Monash University: Kolaborasi Riset atau Bunuh Kampus Lokal? – Komunitas akademik tidak serupa pandangan berkenaan bagaimana rencana dibukanya universitas Monash University di Indonesia akan berdampak pada sektor pendidikan tinggi.
Monash akan menjadi universitas asing pertama yang membuka universitas cabang di Indonesia. Perguruan tinggi Australia tersebut menginformasikan rencana pembukaan universitas di Indonesia sesaat sesudah penandatanganan Perjanjian Kerjasama Ekonomi Komprehensif Indonesia-Australia, atau IA-CEPA, awal bulan ini.
Perjanjian ini memudahkan perusahaan atau instansi Australia, juga universitas, untuk berinvestasi di Indonesia.
Sementara itu, potensi Kedatangan universitas asing di Indonesia sudah menjadi topik yang ramai dibicarakan di dalam komunitas akademik.
Beberapa akademisi menyatakan bahwa universitas cabang universitas asing akan mendongkrak iklim riset pendidikan tinggi di Indonesia dengan membuka lebih banyak saluran untuk kolaborasi internasional.
Namun, akademisi lain risau jika tidak diregulasi dengan hati-hati, universitas asing dapat berpengaruh besar pada pasar pendidikan tinggi Indonesia dan berujung menutup universitas lokal kecil yang belum siap untuk bersaing.
Pintu gerbang kolaborasi riset…
Dicky Pelupessy, dosen psikologi di Universitas Indonesia, adalah salah satu dari mereka yang menyongsong rencana universitas cabang Monash.
Meskipun ia mengakui bahwa tekad Monash utamanya adalah memasuki pasar pendidikan tinggi Indonesia, ia menanti prospek kolaborasi sains yang kemungkinan terjadi ke depannya.
“Tanpa Monash berkunjung pun lantas banyak warga kami yang studi ke universitas di luar negeri melalui program beasiswa.
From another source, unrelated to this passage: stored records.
Lemma PrimitiveWriter_int32_raises (v : Z) (buffer : list byte) :
  is_int32 v = false ->
  PrimitiveWriter_int32 v buffer = Some (Raise struct_error, buffer).
Proof.
  intros Hv. unfold PrimitiveWriter_int32, struct_pack_i, bind, lift.
  unfold is_int32 in Hv. by rewrite Hv.
Qed.

Lemma PrimitiveWriter_string_raises (value : str) (buffer : list byte) :
  forallb is_scalar value = false ->
  PrimitiveWriter_string value buffer = Some (Raise UnicodeEncodeError, buffer).
Proof.
  intros Hv. unfold PrimitiveWriter_string.
  by rewrite (str_encode_not_scalar value Hv).
Qed.

(** X11. [RecordTypeEnum.serialize] writes the tag before it looks at the
    record: called with a record of another type it raises [TypeError]
    with the tag byte already in the buffer and the object table
    untouched. *)
Theorem serialize_type_mismatch (self : RecordTypeEnum) (record : RecordItem)
    (buffer : list byte) objs :
  RecordTypeEnum_from_record record <> self ->
  RecordTypeEnum_serialize self record (mkRecordWriter buffer objs)
  = Some (Raise TypeError,
          mkRecordWriter (buffer ++ [byte_of_Z (RecordTypeEnum_value self)]) objs).
Proof.
  intros Hne. unfold RecordTypeEnum_serialize.
  rewrite (bind_Return _ _ _ _ _
    (on_writer_run _ _ objs _ _
       (PrimitiveWriter_byte_ok (RecordTypeEnum_value self) buffer
          ltac:(destruct self; simpl; lia)))).
  destruct self, record; simpl in Hne; try done.
Qed.

Lemma serialize_type_mismatch_witness :
  RecordTypeEnum_serialize Enum_BinaryObjectString MessageEnd (mkRecordWriter [x00] ∅)
  = Some (Raise TypeError, mkRecordWriter ([x00] ++ [byte_of_Z 6]) ∅).
Proof.
  apply (serialize_type_mismatch Enum_BinaryObjectString MessageEnd [x00] ∅).
  discriminate.
Defined.

Lemma writable_SerializedStreamHeader a b c d :
  writable (SerializedStreamHeader a b c d)
  = is_int32 a && is_int32 b && is_int32 c && is_int32 d.
Proof. unfold writable. simpl. by rewrite andb_true_r. Qed.

Lemma writable_BinaryObjectString object_id value :
  writable (BinaryObjectString object_id value)
  = is_int32 object_id && forallb is_scalar value.
Proof. reflexivity. Qed.

(** What [RecordWriter.record] does with a record: a writable one is
    written in full and registered; for another one the write stops with
    [struct.error] or [UnicodeEncodeError] at the first field that cannot
    be written, the object table as it was. *)
Lemma RecordWriter_record_outcome (record : RecordItem) buffer objs :
  (writable record = true
   /\ RecordWriter_record record (mkRecordWriter buffer objs)
      = Some (Return tt,
              mkRecordWriter (buffer ++ wire record) (registered objs record)))
  \/ (writable record = false
      /\ exists e partial,
          (e = struct_error \/ e = UnicodeEncodeError)
          /\ RecordWriter_record record (mkRecordWriter buffer objs)
             = Some (Raise e, mkRecordWriter (buffer ++ partial) objs)).
Proof.
  unfold RecordWriter_record, RecordTypeEnum_serialize.
  destruct record as [a b c d|object_id value|];
    cbn [RecordTypeEnum_from_record RecordTypeEnum_value].
  - rewrite writable_SerializedStreamHeader.
    rewrite (bind_Return _ _ _ _ _
      (on_writer_run _ _ objs _ _ (PrimitiveWriter_byte_ok 0 buffer ltac:(lia)))).
    destruct (is_int32 a) eqn:Ha.
    2:{ right. split; [done|]. exists struct_error, [byte_of_Z 0]. split; [by left|].
        by rewrite (bind_Raise _ _ _ _ _
          (on_writer_run _ _ objs _ _ (PrimitiveWriter_int32_raises a _ Ha))). }
    rewrite (bind_Return _ _ _ _ _
      (on_writer_run _ _ objs _ _ (PrimitiveWriter_int32_wire a _ Ha))).
    destruct (is_int32 b) eqn:Hb.
    2:{ right. split; [done|]. exists struct_error, ([byte_of_Z 0] ++ int32_bytes a).
        split; [by left|]. rewrite app_assoc.
        by rewrite (bind_Raise _ _ _ _ _
          (on_writer_run _ _ objs _ _ (PrimitiveWriter_int32_raises b _ Hb))). }
    rewrite (bind_Return _ _ _ _ _
      (on_writer_run _ _ objs _ _ (PrimitiveWriter_int32_wire b _ Hb))).
    destruct (is_int32 c) eqn:Hc.
    2:{ right. split; [done|].
        exists struct_error, ([byte_of_Z 0] ++ int32_bytes a ++ int32_bytes b).
        split; [by left|]. rewrite !app_assoc.
        by rewrite (bind_Raise _ _ _ _ _
          (on_writer_run _ _ objs _ _ (PrimitiveWriter_int32_raises c _ Hc))). }
    rewrite (bind_Return _ _ _ _ _
      (on_writer_run _ _ objs _ _ (PrimitiveWriter_int32_wire c _ Hc))).
    destruct (is_int32 d) eqn:Hd.
    2:{ right. split; [done|].
        exists struct_error,
          ([byte_of_Z 0] ++ int32_bytes a ++ int32_bytes b ++ int32_bytes c).
        split; [by left|]. rewrite !app_assoc.
        by rewrite (on_writer_run _ _ objs _ _ (PrimitiveWriter_int32_raises d _ Hd)). }
    left. split; [done|].
    rewrite (on_writer_run _ _ objs _ _ (PrimitiveWriter_int32_wire d _ Hd)).
    simpl. by rewrite <- !app_assoc.
  - rewrite writable_BinaryObjectString.
    rewrite (bind_Return _ _ _ _ _
      (on_writer_run _ _ objs _ _ (PrimitiveWriter_byte_ok 6 buffer ltac:(lia)))).
    destruct (is_int32 object_id) eqn:Hid.
    2:{ right. split; [done|]. exists struct_error, [byte_of_Z 6]. split; [by left|].
        by rewrite (bind_Raise _ _ _ _ _
          (on_writer_run _ _ objs _ _ (PrimitiveWriter_int32_raises object_id _ Hid))). }
    rewrite (bind_Return _ _ _ _ _
      (on_writer_run _ _ objs _ _ (PrimitiveWriter_int32_wire object_id _ Hid))).
    destruct (forallb is_scalar value) eqn:Hv.
    2:{ right. split; [done|].
        exists UnicodeEncodeError, ([byte_of_Z 6] ++ int32_bytes object_id).
        split; [by right|]. rewrite app_assoc.
        by rewrite (bind_Raise _ _ _ _ _
          (on_writer_run _ _ objs _ _ (PrimitiveWriter_string_raises value _ Hv))). }
    left. split; [done|].
    rewrite (bind_Return _ _ _ _ _
      (on_writer_run _ _ objs _ _ (PrimitiveWriter_string_wire value _ Hv))).
    unfold RecordWriter_set_object. simpl. by rewrite <- !app_assoc.
  - left. split; [done|].
    rewrite (bind_Return _ _ _ _ _
      (on_writer_run _ _ objs _ _ (PrimitiveWriter_byte_ok 11 buffer ltac:(lia)))).
    reflexivity.
Qed.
Dengan universitas asing kemari, mereka bisa diupayakan untuk lebih intens berkolaborasi dengan komunitas akademik kita,” katanya.
Berkaca pada pengalamannya mengemban studi di Victoria University, Australia – yang juga memiliki sebuah universitas cabang pengetahuan usaha di Cina bersama dengan Liaoning University – Dicky menyatakan bahwa universitas cabang Monash akan memicu iklim riset Indonesia lebih hidup.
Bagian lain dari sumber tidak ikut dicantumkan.